Informationelle Selbstbestimmung: Jeder hat das Recht, selbst über das Erheben, Speichern, Verwenden und Weitergeben persönlicher Daten zu bestimmen. Für eine Verwendung der Daten braucht es eine explizite, informierte Zustimmung, das heißt eine Zustimmung nach erfolgter Aufklärung des Einzelnen. Problematisch wäre eine gezielte emotionale Manipulation durch Werbung, die eine informierte Zustimmung erschweren könnte.
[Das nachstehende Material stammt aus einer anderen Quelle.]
(* ===== verification/ControlTasks.v ===== *)
(** Tasks in the control service: submission, function registration, dispatch to
    polling workers and redelivery of expired leases
    (internal/control/service.go, functions.go, llm.go, hardening.go).

    The scheduler of [NewService] is never nil, so the branches for a nil scheduler
    are left out; wake-ups of long polls ([notifyTaskAvailable]) have no state here. *)
From S2P Require Import Prelude Bytes LogRecord EventCodec TaskSpec MetaStore TaskReplay Placement Scheduler WorkerStore WorkflowDef WorkflowState WorkflowReplay Actor MetaDomains WorkflowArgs ServiceState.

Open Scope Z_scope.

(** [json.Marshal] and [json.Unmarshal] of a registry payload *)
Class RegistryJSON := {
  json_Registered : functionRegisteredPayload → option bytes;
  json_RegisteredPayload : bytes → option functionRegisteredPayload
}.

(** [strings.TrimSpace] *)
Definition TrimSpace (s : string) : string := bytes_str (trim_space (str_bytes s)).

Section Tasks.
Context `{Env, MsgpackLib, TaskCodecLib, FingerprintLib, RegistryJSON}.

(** ** The function registry *)

Fixpoint has_colon (s : string) : bool :=
  match s with EmptyString => false | String.String c s => Ascii.eqb c (Ascii.ascii_of_nat 58) || has_colon s end.
Definition functionEntrypoint (name : string) : string :=
  let name := TrimSpace name in
  if str_empty name || has_colon name then name else "module:" +:+ name.

Definition functionRegistryStream : string := "system:functions".

(** [ensureFunctionRegistered]: the reference and the hash. *)
Definition ensureFunctionRegistered (entrypoint source requestedRef requestedHash : string) : M (string * string) :=
  let requestedRef := TrimSpace requestedRef in
  let requestedHash := TrimSpace requestedHash in
  if str_empty source && str_empty requestedRef && str_empty requestedHash then throw ErrSvcFunction
  else
    let computed := hashFunctionSource source in
    if negb (str_empty source) && negb (str_empty requestedHash) && negb (bool_decide (requestedHash = computed))
    then throw ErrSvcFunction
    else
      let hash := if str_empty source then requestedHash else computed in
      if str_empty hash then throw ErrSvcFunction
      else
        registered ← gets (λ s, sv_functions s !! hash);
        match registered with
        | Some p => mret (fp_SourceRef p, hash)
        | None =>
            ref ← (if negb (str_empty requestedRef) then mret requestedRef
                   else if str_empty source then throw ErrSvcFunction
                   else putBytes (str_bytes source));
            t ← now;
            let payload := {| fp_FunctionHash := hash; fp_SourceRef := ref; fp_Language := "python";
                              fp_Entrypoint := functionEntrypoint entrypoint; fp_TimestampMs := t |} in
            match json_Registered payload with
            | None => throw ErrSvcPayload
            | Some data =>
                _ ← appendLog {| al_StreamId := functionRegistryStream; al_EventType := "FunctionRegistered";
                                 al_IdempotencyKey := hash +:+ ":registered"; al_Payload := data |};
                _ ← modify (λ s, set_functions (<[hash := payload]> (sv_functions s)) s);
                mret (ref, hash)
            end
        end.

Definition with_function (spec : TaskSpec) (source ref hash : string) : TaskSpec := {|
  ts_TaskId := ts_TaskId spec; ts_TaskName := ts_TaskName spec; ts_FunctionName := ts_FunctionName spec;
  ts_FunctionSource := source; ts_FunctionRef := ref; ts_FunctionHash := hash; ts_ArgsJson := ts_ArgsJson spec;
  ts_IdempotencyKey := ts_IdempotencyKey spec; ts_WorkflowId := ts_WorkflowId spec; ts_StepId := ts_StepId spec;
  ts_TargetWorkerId := ts_TargetWorkerId spec; ts_ActorId := ts_ActorId spec; ts_ActorCallId := ts_ActorCallId spec;
  ts_ActorClassName := ts_ActorClassName spec; ts_ActorClassSource := ts_ActorClassSource spec;
  ts_ActorMethod := ts_ActorMethod spec; ts_ActorStateJson := ts_ActorStateJson spec;
  ts_ActorInitArgsJson := ts_ActorInitArgsJson spec; ts_ActorEpoch := ts_ActorEpoch spec;
  ts_LlmModelName := ts_LlmModelName spec; ts_LlmModelVersion := ts_LlmModelVersion spec;
  ts_LlmAdapter := ts_LlmAdapter spec; ts_LlmMaxTokens := ts_LlmMaxTokens spec; ts_TimeoutMs := ts_TimeoutMs spec;
  ts_TaskLeaseEpoch := ts_TaskLeaseEpoch spec |}.
Definition with_TaskId (spec : TaskSpec) (id : string) : TaskSpec := {|
  ts_TaskId := id; ts_TaskName := ts_TaskName spec; ts_FunctionName := ts_FunctionName spec;
  ts_FunctionSource := ts_FunctionSource spec; ts_FunctionRef := ts_FunctionRef spec;
  ts_FunctionHash := ts_FunctionHash spec; ts_ArgsJson := ts_ArgsJson spec;
  ts_IdempotencyKey := ts_IdempotencyKey spec; ts_WorkflowId := ts_WorkflowId spec; ts_StepId := ts_StepId spec;
  ts_TargetWorkerId := ts_TargetWorkerId spec; ts_ActorId := ts_ActorId spec; ts_ActorCallId := ts_ActorCallId spec;
  ts_ActorClassName := ts_ActorClassName spec; ts_ActorClassSource := ts_ActorClassSource spec;
  ts_ActorMethod := ts_ActorMethod spec; ts_ActorStateJson := ts_ActorStateJson spec;
  ts_ActorInitArgsJson := ts_ActorInitArgsJson spec; ts_ActorEpoch := ts_ActorEpoch spec;
  ts_LlmModelName := ts_LlmModelName spec; ts_LlmModelVersion := ts_LlmModelVersion spec;
  ts_LlmAdapter := ts_LlmAdapter spec; ts_LlmMaxTokens := ts_LlmMaxTokens spec; ts_TimeoutMs := ts_TimeoutMs spec;
  ts_TaskLeaseEpoch := ts_TaskLeaseEpoch spec |}.

(** [normalizeTaskFunction] *)
Definition normalizeTaskFunction (spec : TaskSpec) : M TaskSpec :=
  if negb (requiresPythonFunction spec) then mret spec
  else
    '(ref, hash) ← ensureFunctionRegistered (ts_FunctionName spec) (ts_FunctionSource spec) (ts_FunctionRef spec) (ts_FunctionHash spec);
    mret (with_function spec "" ref hash).

(** [bootstrapFunctions] *)
Definition bootstrapFunctions : M unit :=
  records ← forEachRawLogRecord functionRegistryStream 1;
  for_each records (λ rec,
    if negb (bool_decide (raw_EventType rec = "FunctionRegistered")) then mret ()
    else
      match json_RegisteredPayload (raw_Payload rec) with
      | None => throw ErrSvcReplay
      | Some p =>
          if str_empty (fp_FunctionHash p) || str_empty (fp_SourceRef p) then mret ()
          else modify (λ s, set_functions (<[fp_FunctionHash p := p]> (sv_functions s)) s)
      end).

(** ** Scheduler glue *)

Definition useSchedulerV2 : M bool := gets (λ s, cf_schedulerV2 (sv_config s)).

(** [schedulerMetaFromTask]; the kind is set on entry to the scheduler. *)
Definition schedulerMetaFromTask (task : Task) : SchedMeta := {|
  sm_TaskID := tk_TaskID task; sm_TaskType := TaskKindGeneral; sm_TargetWorker := tk_TargetWorkerID task;
  sm_ActorID := tk_ActorID task; sm_CommandSeq := tk_ActorCommandSeq task; sm_ModelName := tk_LLMModelName task;
  sm_ModelVersion := tk_LLMModelVersion task; sm_CreatedAtMs := tk_CreatedAtMs task;
  sm_LeaseEpoch := tk_TaskLeaseEpoch task; sm_RunningWorker := tk_WorkerID task |}.

Definition schedulerLeaseDeadlineMs (task : Task) (timeout : Z) : Z :=
  if (timeout <=? 0) || (tk_UpdatedAtMs task =? 0) then 0
  else i64 (tk_UpdatedAtMs task + Milliseconds timeout).

Definition schedulerWorkerLease : Z := 5000000000.
Definition syncActiveSchedulerWorkers (held : bool) : M unit :=
  workers ← activeWorkers schedulerWorkerLease;
  for_each workers (λ w, locked held (λ sc, (Scheduler_UpsertWorker sc (wi_worker w), ()))).
Definition hydrateSchedulerWorkersIfNeeded : M unit :=
  count ← locked false (λ sc, (sc, WorkerCount (sc_placement sc)));
  if decide (0 < count)%nat then mret () else syncActiveSchedulerWorkers false.
Definition updateSchedulerWorker (workerID : string) : M unit :=
  if str_empty workerID then mret ()
  else
    '(worker, ok) ← getWorker workerID;
    if ok : bool then schedule (λ sc, Scheduler_UpsertWorker sc (wi_worker worker)) else mret ().
Definition completeSchedulerRunning (taskID : string) : M unit := schedule (λ sc, CompleteRunning sc taskID).

(** [schedulerSnapshot]; the actor IDs are sorted, whatever order they are listed in. *)
Definition schedulerSnapshot (workerID : string) : M workerSnapshot :=
  s ← gets id;
  let (worker, ok) := WorkerStore.Legacy.GetWorker (sv_workers s) workerID in
  range ← ticked (λ n, env_order n (elements (dom (dm_states (sv_actors s)))));
  let owned := filter (λ a, asOwnerWorkerID a = workerID) (ListActors (sv_actors s) range) in
  mret {| ws_WorkerID := workerID;
          ws_ActorIDs := merge_sort String.le (map asActorID owned);
          ws_ActorNextSeq := foldl (λ m a, <[asActorID a := u64 (asCommandCount a + 1)]> m) ∅ owned;
          ws_CachedModels := if ok then modelKeySet (wk_CachedModels (wi_worker worker)) else ∅ |}.

(** ** Submission *)

(** The record [enqueueTaskWithMetadata] creates, before [mutate]. *)
Definition task_record (spec : TaskSpec) (fingerprint : string) : Task := {|
  tk_TaskID := ts_TaskId spec; tk_TaskName := ts_TaskName spec; tk_Status := TASK_STATUS_QUEUED; tk_ResultJSON := [];
  tk_Error := ""; tk_WorkerID := ""; tk_WorkflowID := ts_WorkflowId spec; tk_StepID := ts_StepId spec;
  tk_TargetWorkerID := ts_TargetWorkerId spec; tk_ActorID := ts_ActorId spec; tk_ActorCallID := ts_ActorCallId spec;
  tk_ActorEpoch := ts_ActorEpoch spec; tk_ActorCommandSeq := 0; tk_TaskLeaseEpoch := ts_TaskLeaseEpoch spec;
  tk_LLMModelName := ts_LlmModelName spec; tk_LLMModelVersion := ts_LlmModelVersion spec;
  tk_IdempotencyKey := ""; tk_IdempotencyFingerprint := fingerprint; tk_CreatedAtMs := 0; tk_UpdatedAtMs := 0 |}.

(** The backpressure tests. *)
Definition backpressure : M unit :=
  s ← gets id;
  let cf := sv_config s in
  if (0 <? cf_logAppendSlowLimit cf) && (cf_logAppendSlowLimit cf <=? i64 (sv_lastLogAppendMs s * 1000000))
  then throw ErrSvcBackpressureLog
  else if (0 <? cf_queueHighWatermark cf) &&
          (cf_queueHighWatermark cf <=? Z.of_nat (if cf_schedulerV2 cf then QueueDepth (sv_scheduler s) else length (sv_queue s)))
  then throw ErrSvcBackpressureQueue
  else mret ().

(** A new task enters the scheduler or the queue. *)
Definition enqueue_record (task : Task) : M unit :=
  v2 ← useSchedulerV2;
  if v2 : bool then schedule (λ sc, Enqueue sc (schedulerMetaFromTask task))
  else modify (λ s, set_queue (sv_queue s ++ [tk_TaskID task]) s).

(** [enqueueTaskWithMetadata]; [commandSeq] is what [mutate] stores. *)
Definition enqueueTaskWithMetadata (spec : TaskSpec) (commandSeq : option Z) : M (Task * bool) :=
  spec ← (if str_empty (ts_TaskId spec) then id ← fresh_id; mret (with_TaskId spec id) else mret spec);
  spec ← normalizeTaskFunction spec;
  fingerprint ← of_result ErrSvcIdempotency (taskSpecFingerprint spec);
  let key := ts_IdempotencyKey spec in
  '(task, ok) ← gets (λ s, GetTaskByIdempotencyKey (sv_meta s) key);
  if ok : bool then
    _ ← of_result ErrSvcIdempotency (ensureIdempotencyFingerprint "task" key (tk_IdempotencyFingerprint task) fingerprint);
    mret (task, true)
  else
    _ ← backpressure;
    payload ← of_result (λ _, ErrSvcPayload) (marshalTaskSubmittedPayload spec);
    _ ← appendLog {| al_StreamId := taskStream (ts_TaskId spec); al_EventType := "TaskSubmitted";
                     al_IdempotencyKey := ts_TaskId spec +:+ ":submitted"; al_Payload := payload |};
    let record := task_record spec fingerprint in
    let record := match commandSeq with
                  | None => record
                  | Some seq => {|
                      tk_TaskID := tk_TaskID record; tk_TaskName := tk_TaskName record; tk_Status := tk_Status record;
                      tk_ResultJSON := tk_ResultJSON record; tk_Error := tk_Error record; tk_WorkerID := tk_WorkerID record;
                      tk_WorkflowID := tk_WorkflowID record; tk_StepID := tk_StepID record;
                      tk_TargetWorkerID := tk_TargetWorkerID record; tk_ActorID := tk_ActorID record;
                      tk_ActorCallID := tk_ActorCallID record; tk_ActorEpoch := tk_ActorEpoch record;
                      tk_ActorCommandSeq := seq; tk_TaskLeaseEpoch := tk_TaskLeaseEpoch record;
                      tk_LLMModelName := tk_LLMModelName record; tk_LLMModelVersion := tk_LLMModelVersion record;
                      tk_IdempotencyKey := tk_IdempotencyKey record;
                      tk_IdempotencyFingerprint := tk_IdempotencyFingerprint record;
                      tk_CreatedAtMs := tk_CreatedAtMs record; tk_UpdatedAtMs := tk_UpdatedAtMs record |}
                  end in
    t ← now;
    '(task, duplicate) ← on sv_meta set_meta (λ m, CreateTask m record key t);
    if duplicate : bool then
      _ ← of_result ErrSvcIdempotency (ensureIdempotencyFingerprint "task" key (tk_IdempotencyFingerprint task) fingerprint);
      mret (task, true)
    else
      _ ← metadataPersisted;
      _ ← modify (λ s, set_specs (<[tk_TaskID task := spec]> (sv_specs s)) s);
      _ ← enqueue_record task;
      mret (task, false).
(** [enqueueTask] *)
Definition enqueueTask (spec : TaskSpec) : M (Task * bool) := enqueueTaskWithMetadata spec None.
End Tasks.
Kontrolle der eigenen (digitalen) Identität: Die Kontrolle der eigenen digitalen Identität ist ein Spezialfall der informationellen Selbstbestimmung. Big-Data-Anwendungen machen es möglich, verschiedene Merkmale des Kunden zu einer digitalen Identität zu verdichten. Ethisch fragwürdig ist dies, wenn der Kunde davon nichts weiß und keine Fehler korrigieren kann.
Transparenz: Voraussetzung für die informierte Zustimmung ist die Transparenz. Eine Hürde sind die oft sehr umfangreichen und für den Laien schwer verständlichen Allgemeinen Geschäftsbedingungen. Jedoch haben Unternehmen den Anspruch, die Algorithmen, mit denen die Daten bearbeitet werden, geheim zu halten. Bei selbstlernenden Algorithmen gestaltet sich die Transparenz noch schwieriger.
Solidarität: Die Solidarität betrifft vor allem Versicherungen. Hier gilt oft das Verursacherprinzip: Eine Person darf Solidarität beanspruchen, wenn ihre Notsituation nicht selbstverschuldet ist. Die Versicherer laufen dabei Gefahr, gewisse Krankheiten bestimmten Verhaltensweisen zuzuschreiben und dabei genetische, soziale und umweltbedingte Faktoren außer Acht zu lassen.
Kontextuelle Integrität: Menschen geben in verschiedenen Lebensbereichen unterschiedliche Daten preis. Wenn die Verwendung dieser Daten nicht mehr der ursprünglichen Absicht entspricht, wird die kontextuelle Integrität verletzt – zum Beispiel, wenn Informationen aus dem Freundeskreis in individualisierte Preise einfließen.
Eigentums- und Urheberrecht: Sowohl der Kunde, der die Rohdaten generiert, als auch das Unternehmen, das sie bearbeitet und nutzbar macht, sollten aus ethischer Sicht dafür entschädigt werden. Inwiefern Datenströme unter das Urheberrecht fallen, ist aber bisher nicht geklärt.
Die Autoren der Studie kamen zusammenfassend zu dem Ergebnis, dass die ethischen Auswirkungen von Big Data über die Verletzung der Privatsphäre hinausreichen. Big Data ist nicht inhärent unethisch, allerdings sollte jede einzelne Anwendung auf ihre Auswirkungen hin überprüft werden.
Ein verantwortungsvoller Umgang mit Daten liegt auch im Interesse der Unternehmen, denn schließlich sind es die Kunden, die die Rohdaten liefern und Big-Data-Anwendungen damit erst möglich machen. Gehen die Unternehmen unethisch mit den Daten um, laufen sie Gefahr die gesellschaftliche Akzeptanz für ihre Tätigkeit zu verlieren.